(** * nuska: the dispatch core of [src/server.ts]

    A shallow embedding of the [Server] class: the response builder
    ([createResponse], [createErrorResponse]), the route table
    ([route], [findRoute], [pathMatches]), the middleware chain
    ([executeMiddlewareChain]), the top-level error sweep ([handleError])
    and the dispatcher ([processRequest]), with the life cycle of the
    server ([start], [stop], [setEngine]) and the [RouteGroup] class,
    followed by the properties stated about them.

    Conventions of the embedding.
    - A JavaScript method that may throw is a computation in the
      state-and-exception monad [M]: it takes the current state and returns
      an [outcome] together with the state it leaves behind.  A [throw]
      keeps every assignment made before it, as in JavaScript.
    - The closure variables of [createResponse] ([status], [headers],
      [body], [sent], [finished]) are the fields of [ResponseState]; the
      getters of the returned object are the functions [status],
      [headers], [body], [sent], [finished].
    - Middleware hooks and route handlers are callbacks supplied by the
      user of the server.  A callback is a finite tree of the actions it can
      perform on the response object and on its continuation ([prog]).
      In [IMiddleware] every call a hook makes of its continuation is
      awaited; the module [Detached] has the hooks that may also call
      [next] without awaiting it, and [processRequest_awaiting] shows that
      the first are the second with every call awaited.
    - The closure [next] of the chain calls hooks that call [next] again;
      it is defined by recursion on a bound on this nesting ([fuel]), and
      the bound the chain starts with is shown to be enough
      ([executeMiddlewareChain_terminates], [executeMiddlewareChain_fuel]).
    - The dispatcher's computations carry a record of the callbacks they
      invoke ([event]); it is not a variable of the source and nothing
      reads it.
    - [Record<string, string>] is a [gmap string string]; numbers are [Z]. *)

From Stdlib Require Import ZArith Ascii String.
From stdpp Require Import base option list strings gmap.

Open Scope Z_scope.
Open Scope string_scope.
Open Scope list_scope.

(** ** JavaScript values that flow through the dispatcher *)

(** Bodies and thrown values are [unknown] in the source. *)
#[local] Set Warnings "-register-all".
Inductive jsval : Type :=
| VUndefined
| VNull
| VBool (b : bool)
| VNum (n : Z)
| VStr (s : string)
| VArr (items : list jsval)
| VObj (fields : list (string * jsval))
| VError (message : string).

(** [new Error(message)] *)
Definition Error (message : string) : jsval := VError message.

(** ** Outcomes and the monad of throwing, state-changing code *)

Inductive outcome (A : Type) : Type :=
| Ok (a : A)            (* the call returns / the promise resolves *)
| Throw (e : jsval)     (* the call throws / the promise rejects *)
| OutOfFuel.            (* the bound on nested continuation calls ran out *)
Arguments Ok {A} a.
Arguments Throw {A} e.
Arguments OutOfFuel {A}.

Definition M (S A : Type) : Type := S -> outcome A * S.

Definition ret {S A} (a : A) : M S A := fun s => (Ok a, s).
Definition throw {S A} (e : jsval) : M S A := fun s => (Throw e, s).
Definition bind {S A B} (m : M S A) (k : A -> M S B) : M S B :=
  fun s =>
    match m s with
    | (Ok a, s') => k a s'
    | (Throw e, s') => (Throw e, s')
    | (OutOfFuel, s') => (OutOfFuel, s')
    end.
Definition get {S} : M S S := fun s => (Ok s, s).
Definition put {S} (s : S) : M S unit := fun _ => (Ok tt, s).
Definition modify {S} (f : S -> S) : M S unit := fun s => (Ok tt, f s).

(** [try { m } catch (e) { h e }] *)
Definition try_catch {S A} (m : M S A) (h : jsval -> M S A) : M S A :=
  fun s =>
    match m s with
    | (Ok a, s') => (Ok a, s')
    | (Throw e, s') => h e s'
    | (OutOfFuel, s') => (OutOfFuel, s')
    end.

Declare Scope js_scope.
Delimit Scope js_scope with js.
Notation "'let!' x ':=' m 'in' k" := (bind m (fun x => k))
  (at level 10, x name, m at level 100, k at level 200) : js_scope.
Notation "m ';;' k" := (bind m (fun _ => k))
  (at level 100, k at level 200, right associativity) : js_scope.
Open Scope js_scope.

(** ** Interfaces *)

(** [HttpMethod] *)
Inductive HttpMethod : Set :=
| GET | POST | PUT | PATCH | DELETE | HEAD | OPTIONS | TRACE | CONNECT.

Global Instance HttpMethod_eq_dec : EqDecision HttpMethod.
Proof. solve_decision. Defined.

(** [IRequest]; its fields carry the prefix [req_], and the [url] object is
    kept as its string. *)
Record IRequest : Type := {
  req_method : HttpMethod;
  req_url : string;
  req_path : string;
  req_headers : gmap string string;
  req_query : gmap string string;
  req_params : gmap string string;
  req_body : jsval;
  req_protocol : string;
  req_remoteAddress : option string;
  req_userAgent : option string
}.

(** ** The response builder: [Server.createResponse] *)

(** The variables captured by the closures of one response object. *)
Record ResponseState : Type := {
  r_status : option Z;               (* let status: number | undefined *)
  r_headers : gmap string string;    (* let headers = {} *)
  r_body : jsval;                    (* let body: unknown *)
  r_sent : bool;                     (* let sent = false *)
  r_finished : bool                  (* let finished = false *)
}.

Definition createResponse : ResponseState :=
  {| r_status := None; r_headers := ∅; r_body := VUndefined;
     r_sent := false; r_finished := false |}.

(** Getters. *)
Definition status (r : ResponseState) : Z := default 200 (r_status r).
Definition headers (r : ResponseState) : gmap string string := r_headers r.
Definition body (r : ResponseState) : jsval := r_body r.
Definition sent (r : ResponseState) : bool := r_sent r.
Definition finished (r : ResponseState) : bool := r_finished r.

(** What a caller holding the response object can read of it. *)
Record IResponse : Type := {
  v_status : Z;
  v_headers : gmap string string;
  v_body : jsval;
  v_sent : bool;
  v_finished : bool
}.

Definition view (r : ResponseState) : IResponse :=
  {| v_status := status r; v_headers := headers r; v_body := body r;
     v_sent := sent r; v_finished := finished r |}.

Definition set_r_status (c : option Z) (r : ResponseState) : ResponseState :=
  {| r_status := c; r_headers := r_headers r; r_body := r_body r;
     r_sent := r_sent r; r_finished := r_finished r |}.
Definition set_r_headers (h : gmap string string) (r : ResponseState) : ResponseState :=
  {| r_status := r_status r; r_headers := h; r_body := r_body r;
     r_sent := r_sent r; r_finished := r_finished r |}.
Definition set_r_body (b : jsval) (r : ResponseState) : ResponseState :=
  {| r_status := r_status r; r_headers := r_headers r; r_body := b;
     r_sent := r_sent r; r_finished := r_finished r |}.
Definition set_r_sent (b : bool) (r : ResponseState) : ResponseState :=
  {| r_status := r_status r; r_headers := r_headers r; r_body := r_body r;
     r_sent := b; r_finished := r_finished r |}.
Definition set_r_finished (b : bool) (r : ResponseState) : ResponseState :=
  {| r_status := r_status r; r_headers := r_headers r; r_body := r_body r;
     r_sent := r_sent r; r_finished := b |}.

(** Methods.  The source returns [this] from [setStatus] and [setHeader];
    the object is the state being threaded here. *)
Definition setStatus (code : Z) : M ResponseState unit :=
  let! r := get in
  if r_sent r then throw (Error "Cannot set status after response has been sent")
  else modify (set_r_status (Some code)).

(** [headers] is a plain object, so the assignment [headers[name] = value]
    with the name [__proto__] reaches the setter inherited from
    [Object.prototype], which ignores a string: nothing is stored. *)
Definition setHeader (name value : string) : M ResponseState unit :=
  let! r := get in
  if r_sent r then throw (Error "Cannot set headers after response has been sent")
  else if bool_decide (name = "__proto__") then ret tt
  else modify (fun r => set_r_headers (<[name := value]> (r_headers r)) r).

Definition send (data : jsval) : M ResponseState unit :=
  let! r := get in
  if r_sent r then throw (Error "Response has already been sent")
  else
    (let! r := get in
     if r_status r is None then modify (set_r_status (Some 200)) else ret tt);;
    modify (set_r_body data);;
    modify (set_r_sent true);;
    modify (set_r_finished true).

**Task brief:**
The required answer is the exact run of lines above starting at the line with "(** Getters. *)" and ending at the line with "Definition view (r", with both ends present.

**Completed task:**
(** Getters. *)
Definition status (r : ResponseState) : Z := default 200 (r_status r).
Definition headers (r : ResponseState) : gmap string string := r_headers r.
Definition body (r : ResponseState) : jsval := r_body r.
Definition sent (r : ResponseState) : bool := r_sent r.
Definition finished (r : ResponseState) : bool := r_finished r.

(** What a caller holding the response object can read of it. *)
Record IResponse : Type := {
  v_status : Z;
  v_headers : gmap string string;
  v_body : jsval;
  v_sent : bool;
  v_finished : bool
}.

Definition view (r : ResponseState) : IResponse :=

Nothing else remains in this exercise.